A Cerveteri, tra le mura millenarie di un’antica necropoli etrusca, le luci si accendono e i corpi cominciano a raccontare storie di un tempo lontano. È questo il cuore pulsante di Etruria Danza, il festival che dal 16 luglio al 26 settembre anima il Lazio con performance che fondono danza contemporanea e archeologia. Non si tratta di semplici spettacoli: è un viaggio che intreccia passato e presente, trasformando piazze, anfiteatri e musei di Tarquinia, Allumiere, Tolfa e Ladispoli in un teatro a cielo aperto. Qui, la storia non è più solo materia da studiare, ma un racconto che prende forma nel movimento, un dialogo vivo tra gesto e memoria.
Il progetto nasce dall’idea di Profession Dance, associazione che punta a far dialogare il presente con il passato tramite le arti performative. Grazie al sostegno della Regione Lazio, questa iniziativa si sviluppa in un territorio ricco di storia e paesaggi affascinanti. A guidarla è Paola Sorressa, danzatrice e coreografa di rilievo, fondatrice della Mandala Dance Company. La compagnia, attiva dal 2010 a Ladispoli, ha fatto da ponte tra le amministrazioni locali e il Parco Archeologico Cerveteri e Tarquinia, istituzione chiave nella tutela dei siti etruschi.

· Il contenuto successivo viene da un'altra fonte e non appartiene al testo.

(* ===== verification/Watch.v ===== *)
(** The Node watch of [internal/controller/noderemediationpolicy_controller.go]: which Node events
    pass the predicates of [SetupWithManager], and which policies [nodeEventHandler] then enqueues;
    the theorems about it are in [WatchTheorems]. *)

From S2P Require Import Prelude GoTime Types K8sLib PolicyApi Remediation DecideSpec Fixtures.
From S2P Require Import DecideProps Predicate Project ProjectProps Effects Cluster Taint Reconcile.
From S2P Require Import Scenarios.
Import project predicate.

Module watch.
Section watch.
Context `{K : K8s}.

Inductive NodeEvent :=
  | CreateEvent (o : Object)
  | UpdatedEvent (e : UpdateEvent)
  | DeleteEvent (o : Object)
  | GenericEvent (o : Object).

(** [predicate.Or(ConditionStatusChanged(), TaintsChanged(), LabelChangedPredicate{})]: only updates
    are filtered.  Labels are finite maps, so a nil and an empty label map are one here;
    [LabelChangedPredicate] compares with [reflect.DeepEqual] and lets a change between the two pass,
    in which [wantUpdate], which compares with [maps.Equal], sees no change of the labels. *)
Definition nodePredicate (e : NodeEvent) : bool :=
  match e with
  | UpdatedEvent u =>
      ConditionStatusChanged u || TaintsChanged u
      || LabelChanged (labels_of u.(ObjectOld)) (labels_of u.(ObjectNew))
  | _ => true
  end.

(** The closure of [enqueueSelectingPolicies]. *)
Definition wantSelecting (node : corev1.Node) (p : v1alpha1.NodeRemediationPolicy) : bool :=
  match nodeSelector p with
  | inl _ => false
  | inr sel => sel node.(corev1.Node_Labels)
  end.

(** The closure of the [UpdateFunc]. *)
Definition wantUpdate (oldNode newNode : corev1.Node) (p : v1alpha1.NodeRemediationPolicy) : bool :=
  let changedConditions :=
    ChangedConditionTypes oldNode.(corev1.Node_Conditions) newNode.(corev1.Node_Conditions) in
  let changedTaints := ChangedTaintKeys oldNode.(corev1.Node_Taints) newNode.(corev1.Node_Taints) in
  let labelsChanged :=
    negb (bool_decide (oldNode.(corev1.Node_Labels) = newNode.(corev1.Node_Labels))) in
  match nodeSelector p with
  | inl _ => false
  | inr sel =>
      if labelsChanged then sel newNode.(corev1.Node_Labels) || sel oldNode.(corev1.Node_Labels)
      else if negb (sel newNode.(corev1.Node_Labels)) then false
      else if is_set changedConditions
                p.(v1alpha1.Spec).(v1alpha1.Spec_Condition).(v1alpha1.ConditionMatch_Type) then true
      else match p.(v1alpha1.Spec).(v1alpha1.Spec_Remediations).(v1alpha1.Remediations_Taint) with
           | Some t => is_set changedTaints t.(corev1.Taint_Key)
           | None => false
           end
  end.

Definition enqueueIf (want : v1alpha1.NodeRemediationPolicy -> bool) (_ : unit)
    (p : v1alpha1.NodeRemediationPolicy) : prog unit :=
  if want p then call (Enqueue (v1alpha1.Name p)) else mret tt.

Definition enqueuePolicies (want : v1alpha1.NodeRemediationPolicy -> bool) : prog unit :=
  r ← call ListPolicies;
  match (r : error + list v1alpha1.NodeRemediationPolicy) with
  | inl err =>
      call (Log (mkLog (Some err) "listing policies to enqueue for a Node event" []))
  | inr policies => forEach (enqueueIf want) tt policies
  end.

Definition enqueueSelectingPolicies (node : corev1.Node) : prog unit :=
  enqueuePolicies (wantSelecting node).

Definition nodeEventHandler (e : NodeEvent) : prog unit :=
  match e with
  | CreateEvent (NodeObject node) => enqueueSelectingPolicies node
  | DeleteEvent (NodeObject node) => enqueueSelectingPolicies node
  | UpdatedEvent (mkUpdateEvent (NodeObject oldNode) (NodeObject newNode)) =>
      enqueuePolicies (wantUpdate oldNode newNode)
  | _ => mret tt
  end.

(** The watch as the manager runs it: the predicates, then the handler. *)
Definition watchNode (e : NodeEvent) : prog unit :=
  if nodePredicate e then nodeEventHandler e else mret tt.

(** ** What a policy observes of a node *)

Definition selects (pure : remediation.Policy) (n : corev1.Node) : bool :=
  in_scope pure (observeNode pure n).

Definition transition_time (pure : remediation.Policy) (n : corev1.Node) : time.Time :=
  (observeNode pure n).(remediation.NodeFact_Condition).(remediation.ConditionFact_LastTransition).

(** The two versions of a node give the policy the same signal: the watched condition's status, and
    whether its transition time is known; and the policy's taint is on both or on neither. *)
Definition same_signal (pure : remediation.Policy) (o n : corev1.Node) : Prop :=
  let fo := observeNode pure o in
  let fn := observeNode pure n in
  fo.(remediation.NodeFact_Condition).(remediation.ConditionFact_Status)
  = fn.(remediation.NodeFact_Condition).(remediation.ConditionFact_Status)
  /\ time.IsZero fo.(remediation.NodeFact_Condition).(remediation.ConditionFact_LastTransition)
     = time.IsZero fn.(remediation.NodeFact_Condition).(remediation.ConditionFact_LastTransition)
  /\ fo.(remediation.NodeFact_HasTaint) = fn.(remediation.NodeFact_HasTaint).

End watch.
End watch.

L’idea è semplice ma ambiziosa: partire dall’epoca etrusca per riflettere sul movimento attraverso un linguaggio coreografico contemporaneo. Non un classico spettacolo, ma una vera e propria conversazione tra danza e paesaggio archeologico, spesso poco conosciuto dal grande pubblico. Sorressa vuole rinnovare il rapporto tra arte, pubblico e memoria storica, trasformando la danza in uno strumento di conoscenza più immediato e coinvolgente rispetto alla tradizionale visita museale.

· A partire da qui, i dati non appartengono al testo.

Lemma not_enqueued_not_wanted want (l : list v1alpha1.NodeRemediationPolicy) p :
  p ∈ l -> v1alpha1.Name p ∉ v1alpha1.Name <$> filter (fun p => Is_true (want p)) l -> want p = false.
Proof.
  intros Hp Hn. apply not_true_is_false. intros Hw. apply Hn, list_elem_of_fmap_2, list_elem_of_filter.
  split; [by apply Is_true_true|done].
Qed.

End lemmas.

(** ** Theorems *)
Section theorems.
Context `{K : K8s} `{L : !K8sLaws K}.
Implicit Types (p : v1alpha1.NodeRemediationPolicy) (o n : corev1.Node).

(** C14: what an update can have changed for a policy the watch listed and did not enqueue.  Either the
    policy selects the node under neither its old nor its new labels; its own taint may then have
    come or gone, which is the gap of the last theorem here.  Or the labels are the same and select
    it, the watched condition has the same status, its transition time is known in both or in
    neither, and its own taint is on both or on neither.  [Decide] is then given the same fact, but
    for the value of that transition time: if it did not move either, the fact is the same. *)
Theorem watch_loses_no_signal o n p pure tr u :
  NoDup (corev1.NodeCondition_Type <$> o.(corev1.Node_Conditions)) ->
  NoDup (corev1.NodeCondition_Type <$> n.(corev1.Node_Conditions)) ->
  projectPolicy p = inr pure ->
  p.(v1alpha1.Spec).(v1alpha1.Spec_Remediations).(v1alpha1.Remediations_Taint) <> None ->
  exec (watchNode (UpdatedEvent (mkUpdateEvent (NodeObject o) (NodeObject n)))) tr u ->
  (forall r, Ev ListPolicies r ∈ tr -> exists l, r = inr l /\ p ∈ l) ->
  v1alpha1.Name p ∉ enqueued tr ->
  (selects pure o = false /\ selects pure n = false)
  \/ (selects pure o = true /\ selects pure n = true
      /\ o.(corev1.Node_Labels) = n.(corev1.Node_Labels) /\ same_signal pure o n
      /\ (o.(corev1.Node_Name) = n.(corev1.Node_Name) ->
          transition_time pure o = transition_time pure n -> observeNode pure o = observeNode pure n)).
Proof.
  intros Ho Hn Hp Ht Hexec Hlist Hne.
  destruct (v1alpha1.Remediations_Taint _) as [t|] eqn:Htaint; [|done].
  assert (wantUpdate o n p = false) as Hw.
  { unfold watchNode in Hexec. destruct (nodePredicate _) eqn:Hpred.
    - simpl in Hexec. apply enqueuePolicies_trace in Hexec
        as [(err & -> & _)|(l & tr' & -> & He & _)].
      + destruct (Hlist (inl err)) as (l & ? & _); [by left|done].
      + destruct (Hlist (inr l)) as (l' & [= <-] & Hl); [by left|].
        rewrite He in Hne. by eapply not_enqueued_not_wanted.
    - apply not_true_is_false. intros Hw%nodePredicate_sound. congruence. }
  destruct (wantUpdate_false p pure t o n Hp Htaint Ho Hn Hw) as [?|(Hl & Hs & Hsig)]; [by left|].
  right. split_and!; [|done|done|done|intros; by apply same_fact].
  destruct (projectPolicy_fields p pure Hp) as (sel & Hsel & _).
  rewrite !(selects_sel p pure sel) in * by done. by rewrite Hl.
Qed.
(* ===== verification/ConvergenceProps.v ===== *)
(** What the controller's programs do to a cluster that answers as [ApiServerLaws] says: each taint
    operation succeeds and edits one node, the loops edit the nodes they name, the rest of a pass
    reads and reports. *)

From S2P Require Import Prelude GoTime Types K8sLib PolicyApi Remediation DecideSpec Fixtures.
From S2P Require Import DecideProps Predicate Project ProjectProps Effects Cluster Taint Reconcile.
From S2P Require Import Scenarios ReconcileProps ReconcileShape.
Import project taint reconcile.

(** ** Vocabulary *)

(** The node with another taint list; the resource version is free. *)
Definition node_with (taints : list corev1.Taint) (nd nd' : corev1.Node) : Prop :=
  nd'.(corev1.Node_Name) = nd.(corev1.Node_Name) /\ nd'.(corev1.Node_Labels) = nd.(corev1.Node_Labels)
  /\ nd'.(corev1.Node_Conditions) = nd.(corev1.Node_Conditions)
  /\ nd'.(corev1.Node_Taints) = taints.

(** The list a mutation leaves on the node. *)
Definition mutated (mutate : mutation) (taints : list corev1.Taint) : list corev1.Taint :=
  let '(updated, ok) := mutate taints in if ok then updated else taints.

Section cluster.
Context `{K : K8s} `{R : Retry} `{L : !K8sLaws K} `{RL : !RetryLaws K R}.
Context {St} (h : handler St) `{A : !ApiServer h} `{AL : !ApiServerLaws h A}.
Implicit Types (st : St).

(** No object changed. *)
Definition untouched st st' : Prop :=
  valid st' /\ time_of st <= time_of st' /\ nodes_of st' = nodes_of st
  /\ policies_of st' = policies_of st.

(** Every node's taint list went through [f] for its name, and nothing else of the nodes changed. *)
Definition nodes_edited (f : string -> list corev1.Taint -> list corev1.Taint) st st' : Prop :=
  forall n, match nodes_of st !! n with
    | None => nodes_of st' !! n = None
    | Some nd => exists nd', nodes_of st' !! n = Some nd' /\ node_with (f n nd.(corev1.Node_Taints)) nd nd'
    end.

(** The same, and no policy changed. *)
Definition edited (f : string -> list corev1.Taint -> list corev1.Taint) st st' : Prop :=
  valid st' /\ time_of st <= time_of st' /\ policies_of st' = policies_of st /\ nodes_edited f st st'.

(** ** Edits *)

Lemma edited_ext f g st st' : (forall n ts, f n ts = g n ts) -> edited f st st' -> edited g st st'.
Proof.
  intros Hfg (Hv & Ht & Hp & H). split_and!; try done. intros n. specialize (H n).
  destruct (nodes_of st !! n) as [nd|]; [|done]. by rewrite <- Hfg.
Qed.

Lemma edited_trans f g st st1 st2 :
  edited f st st1 -> edited g st1 st2 -> edited (fun n ts => g n (f n ts)) st st2.
Proof.
  intros (_ & Ht & Hp & H) (Hv & Ht' & Hp' & H'). split_and!; [done|lia|congruence|].
  intros n. specialize (H n). specialize (H' n). destruct (nodes_of st !! n) as [nd|].
  - destruct H as (nd1 & H1 & Hn & Hl & Hc & Hts). rewrite H1 in H'.
    destruct H' as (nd2 & H2 & Hn' & Hl' & Hc' & Hts'). exists nd2. split; [done|].
    rewrite <- Hts. split_and!; congruence.
  - by rewrite H in H'.
Qed.

Lemma untouched_edited st st' : untouched st st' -> edited (fun _ ts => ts) st st'.
Proof.
  intros (Hv & Ht & Hn & Hp). split_and!; try done. intros n. rewrite Hn.
  by destruct (nodes_of st !! n) as [nd|]; [exists nd|].
Qed.

Lemma untouched_trans st st1 st2 : untouched st st1 -> untouched st1 st2 -> untouched st st2.
Proof. intros (? & ? & ? & ?) (? & ? & ? & ?). split_and!; [done|lia|congruence|congruence]. Qed.

Lemma edited_untouched f st st1 st2 : edited f st st1 -> untouched st1 st2 -> edited f st st2.
Proof. intros H H'%untouched_edited. exact (edited_trans _ _ _ _ _ H H'). Qed.

Lemma edited_node f st st' n nd :
  edited f st st' -> nodes_of st !! n = Some nd -> is_Some (nodes_of st' !! n).
Proof. intros (_ & _ & _ & H) Hn. specialize (H n). rewrite Hn in H. destruct H as (nd' & -> & _). by eexists. Qed.

Lemma edited_valid f st st' : edited f st st' -> valid st'.
Proof. by intros [? _]. Qed.

(** ** Read-only programs *)

Lemma read_untouched c st x st1 :
  valid st -> h c st = (x, st1) -> is_read_only c = true -> untouched st st1.
Proof.
  intros Hv Hc Hr. destruct (serve_read_only c st x st1 Hc Hr).
  split_and!; [by eapply serve_valid|by eapply serve_time|done|done].
Qed.

Lemma follows_read_only st tr st' :
  valid st -> follows h st tr st' -> Forall (fun e => is_read_only e.(ev_call)) tr -> untouched st st'.
Proof.
  revert st. induction tr as [|[c x] tr IH]; intros st Hv Hf Hr.
  - simpl in Hf. subst. split_and!; [done|lia|done|done].
  - destruct Hf as (st1 & Hc & Hf). apply Forall_cons in Hr as [Hc' Hr].
    apply (untouched_trans st st1).
    + eapply read_untouched; [done|exact Hc|by apply Is_true_true].
    + apply IH; [by eapply serve_valid|done|done].
Qed.

Lemma quiet_read_only tr : quiet tr -> Forall (fun e => is_read_only e.(ev_call)) tr.
Proof. intros Hq. eapply Forall_impl; [exact Hq|]. intros [c x] Hc. by destruct c. Qed.

Lemma recordTaintAction_read_only node policy reason pure nodeName tr u :
  exec (recordTaintAction node policy reason pure nodeName) tr u ->
  Forall (fun e => is_read_only e.(ev_call)) tr.
Proof.
  unfold recordTaintAction. intros H.
  destruct (decide (reason = reasonTaintRemoved)), node as [nd|];
    apply exec_bind in H as (tr1 & ? & tr2 & -> & H1 & H2); exec_inv; by repeat constructor.
Qed.

(** ** One taint operation *)

Lemma patchAttempt_run n mutate b st tr st' changed err nd :
  exec (patchAttempt n mutate b) tr (changed, err) -> follows h st tr st' ->
  valid st -> nodes_of st !! n = Some nd ->
  err = None /\ edited (fun m ts => if decide (m = n) then mutated mutate ts else ts) st st'.
Proof.
  intros Hexec Hf Hv Hn. assert (nd.(corev1.Node_Name) = n) as Hname by (by eapply valid_node_name).
  assert (forall x st1, h (ReaderGetNode n) st = (x, st1) -> x = inr nd /\ untouched st st1) as Hget.
  { intros x st1 H. pose proof (serve_ReaderGetNode n st x st1 H) as Hx. rewrite Hn in Hx.
    split; [done|]. by eapply read_untouched. }
  apply patchAttempt_cases in Hexec
    as [(e & -> & _)|[(o & -> & Hm & -> & ->)|(o & u & r & -> & Hm & -> & _)]].
  - destruct Hf as (st1 & H & _). by destruct (Hget _ _ H).
  - destruct Hf as (st1 & H & Hst). simpl in Hst. subst st1. destruct (Hget _ _ H) as [[= ->] Hu].
    split; [done|]. eapply edited_untouched; [|exact Hu]. split_and!; [done|lia|done|].
    intros m. destruct (nodes_of st !! m) as [x|] eqn:Hx; [|done]. exists x. split; [done|].
    split_and!; try done. case_decide; [|done]. simplify_eq. unfold mutated.
    by destruct (mutate _) as [? []].
  - destruct Hf as (st1 & H & st2 & H2 & Hst). simpl in Hst. subst st2.
    destruct (Hget _ _ H) as [[= ->] (Hv1 & Ht1 & Hn1 & Hp1)].
    pose proof (serve_PatchNode _ _ _ _ _ H2) as (-> & Hp2 & nd' & Hnd & Hn2);
      [by rewrite Hn1, Hname|]. split; [done|].
    split_and!; [by eapply serve_valid| |congruence|].
    { pose proof (serve_time _ _ _ _ H2). lia. }
    intros m. rewrite Hn2, Hn1, Hname. destruct (decide (m = n)) as [->|Hne].
    + rewrite Hn, lookup_insert_eq. exists nd'. split; [done|].
      destruct Hnd as (? & ? & ? & Hts). split_and!; try done. unfold mutated. by rewrite Hm, Hts.
    + rewrite lookup_insert_ne by done. destruct (nodes_of st !! m) as [x|]; [|done].
      exists x. by split_and!.
Qed.

Lemma patchTaintList_run n mutate st tr st' changed err nd :
  exec (patchTaintList n mutate) tr (changed, err) -> follows h st tr st' ->
  valid st -> nodes_of st !! n = Some nd ->
  err = None /\ edited (fun m ts => if decide (m = n) then mutated mutate ts else ts) st st'.
Proof.
  unfold patchTaintList. intros Hexec%RetryOnConflict_attempts Hf Hv Hn; [|simpl; lia].
  destruct Hexec as [k b tr s' e H _|b tr s' e H _|k b tr1 s1 e tr2 s' e' H _ _].
  - by eapply patchAttempt_run.
  - by eapply patchAttempt_run.
  - apply follows_app in Hf as (st1 & Hf & _).
    by destruct (patchAttempt_run _ _ _ _ _ _ _ _ _ H Hf Hv Hn).
Qed.

Definition ensured (t : remediation.Taint) (ts : list corev1.Taint) : list corev1.Taint :=
  if hasKey ts t.(remediation.Taint_Key) then ts else ts ++ [newTaint t].

Lemma foreign_id key ts : hasKey ts key = false -> foreign key ts = ts.
Proof.
  induction ts as [|t ts IH]; [done|]. simpl. unfold foreign in *. rewrite filter_cons.
  case_decide; [done|]. intros ?. rewrite decide_True by done. by rewrite IH.
Qed.

Lemma mutated_addTaint t ts : mutated (addTaint t) ts = ensured t ts.
Proof. unfold mutated, addTaint, ensured. by destruct (hasKey _ _). Qed.

Lemma mutated_dropTaint key ts : mutated (dropTaint key) ts = foreign key ts.
Proof.
  unfold mutated. destruct (dropTaint key ts) as [u []] eqn:H.
  - by apply dropTaint_spec in H as [_ ->].
  - symmetry. apply foreign_id. apply dropTaint_noop. by rewrite H.
Qed.

Lemma ensured_idem t ts : ensured t (ensured t ts) = ensured t ts.
Proof.
  unfold ensured. destruct (hasKey ts _) eqn:H; [by rewrite H|].
  rewrite hasKey_app, H. simpl. by rewrite decide_True.
Qed.

(** ** The loops *)

(** A loop body that edits the node its element names, if any, and collects no error. *)
Definition edits_named {S B} (name : B -> option string) (body : S -> B -> prog S)
    (g : list corev1.Taint -> list corev1.Taint) : Prop :=
  forall s x tr s' st st', exec (body s x) tr s' -> follows h st tr st' -> valid st ->
    (forall n, name x = Some n -> is_Some (nodes_of st !! n)) ->
    s' = s /\ edited (fun m ts => if decide (name x = Some m) then g ts else ts) st st'.

Lemma forEach_edits {S B} (name : B -> option string) (body : S -> B -> prog S) g l s tr s' st st' :
  edits_named name body g -> (forall ts, g (g ts) = g ts) ->
  exec (forEach body s l) tr s' -> follows h st tr st' -> valid st ->
  Forall (fun n => is_Some (nodes_of st !! n)) (omap name l) ->
  s' = s /\ edited (fun m ts => if decide (m ∈ omap name l) then g ts else ts) st st'.
Proof.
  intros Hb Hg. revert s tr st. induction l as [|x l IH]; intros s tr st H Hf Hv Hn.
  - destruct H as [-> <-]. simpl in Hf. subst. split; [done|].
    eapply edited_ext; [|apply untouched_edited; by split_and!].
    intros m ts. by rewrite decide_False by apply not_elem_of_nil.
  - apply exec_forEach_cons in H as (tr1 & s1 & tr2 & -> & H1 & H2).
    apply follows_app in Hf as (st1 & Hf1 & Hf2). rewrite Forall_forall in Hn.
    assert (forall m, m ∈ omap name (x :: l) <-> name x = Some m \/ m ∈ omap name l) as Hin.
    { intros m. rewrite !list_elem_of_omap. setoid_rewrite elem_of_cons. naive_solver. }
    destruct (Hb _ _ _ _ _ _ H1 Hf1 Hv) as [-> He1]; [intros n Hx; apply Hn, Hin; by left|].
    destruct (IH _ _ _ H2 Hf2) as [-> He2]; [by eapply edited_valid| |].
    { apply Forall_forall. intros m Hm. destruct (Hn m) as [nd Hnd]; [apply Hin; by right|].
      by eapply edited_node. }
    split; [done|]. eapply edited_ext; [|exact (edited_trans _ _ _ _ _ He1 He2)].
    intros m ts. cbv beta. destruct (decide (name x = Some m)), (decide (m ∈ omap name l));
      (rewrite decide_True by (apply Hin; tauto)) || (rewrite decide_False by (rewrite Hin; tauto)); done.
Qed.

La rassegna coinvolge cinque comuni lungo la costa tirrenica e nell’entroterra: Ladispoli, Allumiere, Cerveteri, Tolfa e Tarquinia. Ognuno offre scenari diversi, ma tutti segnati dalla presenza etrusca. A Ladispoli, la Marina di San Nicola ospita gli spettacoli in due location simboliche: la Piazzetta – Lungomare del Medioevo e l’Anfiteatro Villa Romana di Pompeo. Qui il contrasto tra antico e contemporaneo si percepisce forte, con monumenti che raccontano storie millenarie a pochi passi dalle coreografie.
Ad Allumiere e Cerveteri la danza invade le piazze principali, trasformando luoghi di vita quotidiana in spazi carichi di energia teatrale. Tolfa offre la cornice verde dell’Anfiteatro Pompilio Tagliani, perfetto per spettacoli all’aperto. Cerveteri ospita anche rappresentazioni dentro il Museo Archeologico Nazionale, immergendo il pubblico in un’atmosfera densa di storia. Il festival si chiude il 26 settembre a Ladispoli nel Cineteatro Massimo Freccia, un ritorno simbolico in questa città costiera.

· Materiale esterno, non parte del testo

(** C29: an admitted object decodes, unless one of its windows is too large.  The debounce rule caps
    each number of a window and not their sum.  Where the numbers are whole, decoding fails exactly
    when a window's sum exceeds an [int64], with the error of the first such window, and otherwise
    gives the two sums; and for every text of capped whole numbers with such a sum, an admitted object
    given that text as its enter window is still admitted, and does not decode.  (Admitted by the
    rules, that is: the webhook, where it is served, is sent the object too, and decodes it.) *)
Theorem admitted_decodes_unless_overflow old raw s :
  schema.admission old raw = Some s ->
  (schema.debounce s = None -> exists spec, schema.decode UnmarshalJSON s = inr spec)
  /\ (forall d, schema.debounce s = Some d -> exists en ex cen cex,
        d = schema.mkRawDebounce (Some en) (Some ex) /\ written_as en cen /\ written_as ex cex
        /\ (forall e, schema.decode UnmarshalJSON s = inl e ->
              e = InvalidDuration en \/ e = InvalidDuration ex)
        /\ (whole_only cen -> whole_only cex ->
            (int64_max < total cen -> schema.decode UnmarshalJSON s = inl (InvalidDuration en))
            /\ (total cen <= int64_max < total cex ->
                schema.decode UnmarshalJSON s = inl (InvalidDuration ex))
            /\ (total cen <= int64_max -> total cex <= int64_max ->
                exists spec, schema.decode UnmarshalJSON s = inr spec
                  /\ v1alpha1.Spec_Debounce spec
                     = v1alpha1.mkDebounce (Some (total cen)) (Some (total cex)))))
  /\ (forall w cs, written_as w cs -> whole_only cs -> int64_max < total cs ->
        exists s', schema.admission old (withEnter w raw) = Some s'
          /\ schema.decode UnmarshalJSON s' = inl (InvalidDuration w)).
Proof.
  intros Ha. pose proof Ha as (-> & Hwf & Htr)%admission_Some. split_and!.
  - intros Hd. unfold schema.decode. rewrite Hd. by eexists.
  - intros d Hd. destruct (admitted_windows _ d Hwf Hd) as (en & ex & cen & cex & -> & Hen & Hex).
    exists en, ex, cen, cex. split_and!; [done|done|done| |].
    + intros e He. destruct (window_parses en cen Hen) as [(x & H1)|H1];
        destruct (window_parses ex cex Hex) as [(y & H2)|H2];
        rewrite (decode_windows _ _ _ Hd), ?H1, ?H2 in He; simplify_eq/=; tauto.
    + intros Hwen Hwex. rewrite (decode_windows _ _ _ Hd), !UnmarshalJSON_parses.
      rewrite (parse_written en cen Hen Hwen), (parse_written ex cex Hex Hwex).
      destruct (Z.leb_spec (total cen) int64_max), (Z.leb_spec (total cex) int64_max);
        split_and!; intros; (lia || done || by eexists).
  - intros w cs Hw Hwhole Hover. exists (schema.withDefaults (withEnter w raw)). split.
    + apply withEnter_admitted; [done|]. apply schema.durationRule_spec. by exists cs.
    + rewrite (decode_windows _ w (default schema.default_exit (schema.debounce raw ≫= schema.exit)))
        by done. rewrite !UnmarshalJSON_parses.
      rewrite (parse_written w cs Hw Hwhole). by destruct (Z.leb_spec (total cs) int64_max); [lia|].
Qed.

La scelta di spazi così diversi ma tutti ricchi di significato storico rende la fruizione più ricca e stimolante, valorizzando il patrimonio archeologico con un approccio originale e multisensoriale.
Il cartellone di Etruria Danza spicca per varietà e qualità. Oltre alle produzioni originali di Paola Sorressa e della Mandala Dance Company, sul palco salgono alcune tra le compagnie italiane più apprezzate nel panorama contemporaneo: Balletto di Roma, ResExtensa, Atacama, ErsiliaDanza, Petranura Danza con “Megakles”, ARB Dance Company e GDO-Gruppo Danza Oggi. Il risultato è un caleidoscopio di stili e tecniche che raccontano la danza di oggi in tutte le sue sfumature.
La Mandala Dance Company presenta spettacoli site-specific come “IntercettAzioni”, il trittico “Black & White 2.0” e un omaggio a Pasolini dal titolo “Il corpo danzante”. Tra le altre proposte anche “Stone” e “Insieme”, che arricchiscono ulteriormente il festival. Non mancano ospiti dall’estero: dalla Spagna arrivano Larumbe Danza e Takiri Art Company, mentre dal Belgio si esibisce l’ensemble Irene K. Questa presenza internazionale sottolinea la volontà di creare un dialogo culturale europeo, dando visibilità a un territorio spesso ai margini dei grandi circuiti artistici.
Etruria Danza trasforma così un patrimonio antico in un palcoscenico vivo e contemporaneo, dove arte e memoria si incontrano per dare nuova vita alla storia. Il movimento diventa uno strumento potente per leggere i luoghi e il passato, offrendo un nuovo respiro all’antica Etruria.